Taber and Corbett stayed at the concert venue until 3 a.m., while people were being held hostage and killed only a few blocks away. They finally snuck out the back of the bar with a group of older gentlemen who offered to walk with them to find a taxi when things settled down hours later.

In an Instagram post, Taber reflected on the attacks:

“What if we had gone to the EoDM concert instead of the show we were at a few blocks away? What if we had left the venue when we heard about the first shootings and walked into the line of fire? What if we had eaten dinner at Place de la Republique on the 13th instead of on the 12th?…We were spared by the grace of God and it has opened my eyes to how fortunate we are to be here.”

Taber has been an example of bravery, and through her story I’ve learned the power of prayer in times of horrific confusion.

However, pursuing prayer does not mean that we remain inactive. Prayer requires action.

Justice for not only France but the world, has to be fulfilled against this extremist group that is killing in the name of Allah. I am in shock that many people are so comfortable with policies of inaction. The reason America has been a great nation is because we are just.

But when we constantly back away from difficult issues like this, are we really that great nation that once stood for justice for all?

War is not the answer to all things, but in a lecture given by Dr. Frederick W. Kagan hosted by the Department of History and Political Science earlier in November before the Paris attack, he stated:

“I don’t take this lightly, but the problem is that when people are at war with you, it’s very problematic to say that you’re not at war with them.”

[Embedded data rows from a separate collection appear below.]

Lemma combineSheets_tagged (wb : Workbook) (row : Obj) :
  row ∈ combineSheets wb -> exists tag, sheetTag tag /\ get row "Jobstatus" = PStr tag.
Proof.
  unfold combineSheets, sheetTag.
  set (active := match Sheets wb !! "WO active" with
                 | Some rows => tagRows "active" rows
                 | None => []
                 end).
  assert (Hact : forall r, r ∈ active -> get r "Jobstatus" = PStr "active").
  { intros r Hr. subst active. destruct (Sheets wb !! "WO active") as [rows|].
    - now apply tagRows_elem in Hr.
    - inversion Hr. }
  set (combined := match Sheets wb !! "WO history" with
                   | Some rows => (active ++ tagRows "history" rows)%list
                   | None => active
                   end).
  assert (Hcomb : forall r, r ∈ combined ->
                    exists tag, (tag = "active" \/ tag = "history") /\ get r "Jobstatus" = PStr tag).
  { intros r Hr. subst combined. destruct (Sheets wb !! "WO history") as [rows|].
    - apply elem_of_app in Hr as [Hr | Hr].
      + exists "active". split; [now left | now apply Hact].
      + exists "history". split; [now right | now apply tagRows_elem in Hr].
    - exists "active". split; [now left | now apply Hact]. }
  clearbody combined. intros Hin.
  destruct combined as [|c cs]; [|now apply Hcomb].
  destruct (SheetNames wb) as [|firstSheet names]; [inversion Hin|].
  exists "active". split; [now left | now apply tagRows_elem in Hin].
Qed.

Lemma workOrder_Jobstatus (row : Obj) (index : nat) (name type loc : string)
    (od ed : option JsDate) (tag : string) :
  get row "Jobstatus" = PStr tag -> tag <> "" ->
  workOrder row index name type loc od ed !! "Jobstatus" = Some (PStr tag).
Proof.
  intros Htag Hne. unfold workOrder. lookup_inserts. rewrite Htag. unfold orElse. simpl.
  destruct (String.eqb_spec tag ""); [contradiction | reflexivity].
Qed.

End ImportFacts.

(** What [processData] makes of an item whose key is a string. *)
Lemma processItem_string_key (item : Obj) (key : string) :
  get item "MO_key" = PStr key -> key <> "" ->
  exists name label : string,
    processItem item
    = <["failure" := PStr label]> (<["EQ_name" := PStr name]> (attachStatus item)).
Proof.
  intros Hkey Hne.
  assert (Hk' : get (attachStatus item) "MO_key" = PStr key).
  { unfold get. rewrite attachStatus_lookup by discriminate. exact Hkey. }
  unfold processItem, enrichItem, equipmentNameAgain. cbv zeta.
  rewrite Hk'. simpl. destruct (String.eqb_spec key ""); [contradiction|]. simpl.
  destruct (includes (toUpperCase key) "STS"); [|destruct (includes (toUpperCase key) "SPR")];
    simpl; eexists; eexists; reflexivity.
Qed.
Lemma multimap_insert_nondecreasing x v m :
  nondecreasing m → nondecreasing (multimap_insert x v m).
Proof.
  induction m as [|[y u] m IH]; cbn [multimap_insert nondecreasing]; [by split|].
  intros [Hhead Htail]. destruct (num_ltb x y) eqn:Hxy; cbn [nondecreasing].
  - split; [|by split]. constructor; [by apply ltb_asym|].
    eapply Forall_impl; [exact Hhead|]. cbn. intros e He.
    destruct (num_ltb (fst e) x) eqn:Hex; [|done].
    by rewrite (ltb_trans _ _ _ Hex Hxy) in He.
  - split; [|by apply IH]. apply List.Forall_forall.
    intros e [->|He]%In_multimap_insert; [done|].
    by apply (proj1 (List.Forall_forall _ _) Hhead).
Qed.

Lemma line10_nondecreasing i tau_i (w : sparse_vector) temp_map temp_map' :
  line10 i tau_i w temp_map = ok temp_map' →
  nondecreasing temp_map → nondecreasing temp_map'.
Proof.
  revert temp_map. induction w as [|[k v] w IH]; intros temp_map; cbn [line10].
  - by intros [= <-].
  - repeat case_match; try done; intros Hrun Hs; eapply IH; try exact Hrun; try done.
    by apply multimap_insert_nondecreasing.
Qed.

Lemma nonincreasing_snoc m e :
  nonincreasing m → Forall (fun e' => num_ltb (fst e') (fst e) = false) m →
  nonincreasing (m ++ [e]).
Proof.
  induction m as [|e0 m IH]; cbn [app nonincreasing]; [by split|].
  intros [Hhead Htail] Hall. inversion Hall as [|? ? He0 Hrest]; subst.
  split; [|by apply IH]. apply Forall_app. split; [done|]. by constructor.
Qed.

Lemma rev_nonincreasing m : nondecreasing m → nonincreasing (rev m).
Proof.
  induction m as [|e m IH]; cbn [rev nondecreasing]; [done|]. intros [Hhead Htail].
  apply nonincreasing_snoc; [by apply IH|].
  apply List.Forall_forall. intros e' He'. apply in_rev in He'.
  by apply (proj1 (List.Forall_forall _ _) Hhead).
Qed.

Macaraeg also commented on the issue. “I do believe the U.S. should get involved. I think it’s ridiculous that we have to wait for something bad to happen to us personally to do something,” Macaraeg continued. “We need to band together with other countries and put a stop to [ISIS].”

I completely agree with Macaraeg and Dr. Kagan.

We need to stand together to put an end to this extremist group that has murdered, and will continue to murder, non-Islamic people. The U.S. should be involved because we are the main target for ISIS, which has claimed to hate Western society. They are at war with us. They have come out and claimed that the next attack will be “much worse, and more bitter.” We should not wait until they do to decide to go to war. We should be preparing ourselves now to eradicate them completely. We have an obligation to protect our country.

As Christians, I think we have a responsibility to help those who are suffering. Going to war may be inevitable, but our current duty is to pray for our leaders to have the wisdom to make the right decisions. We need to also exercise our rights to peacefully protest against the policies of inaction.

The government should answer the people, not the other way around.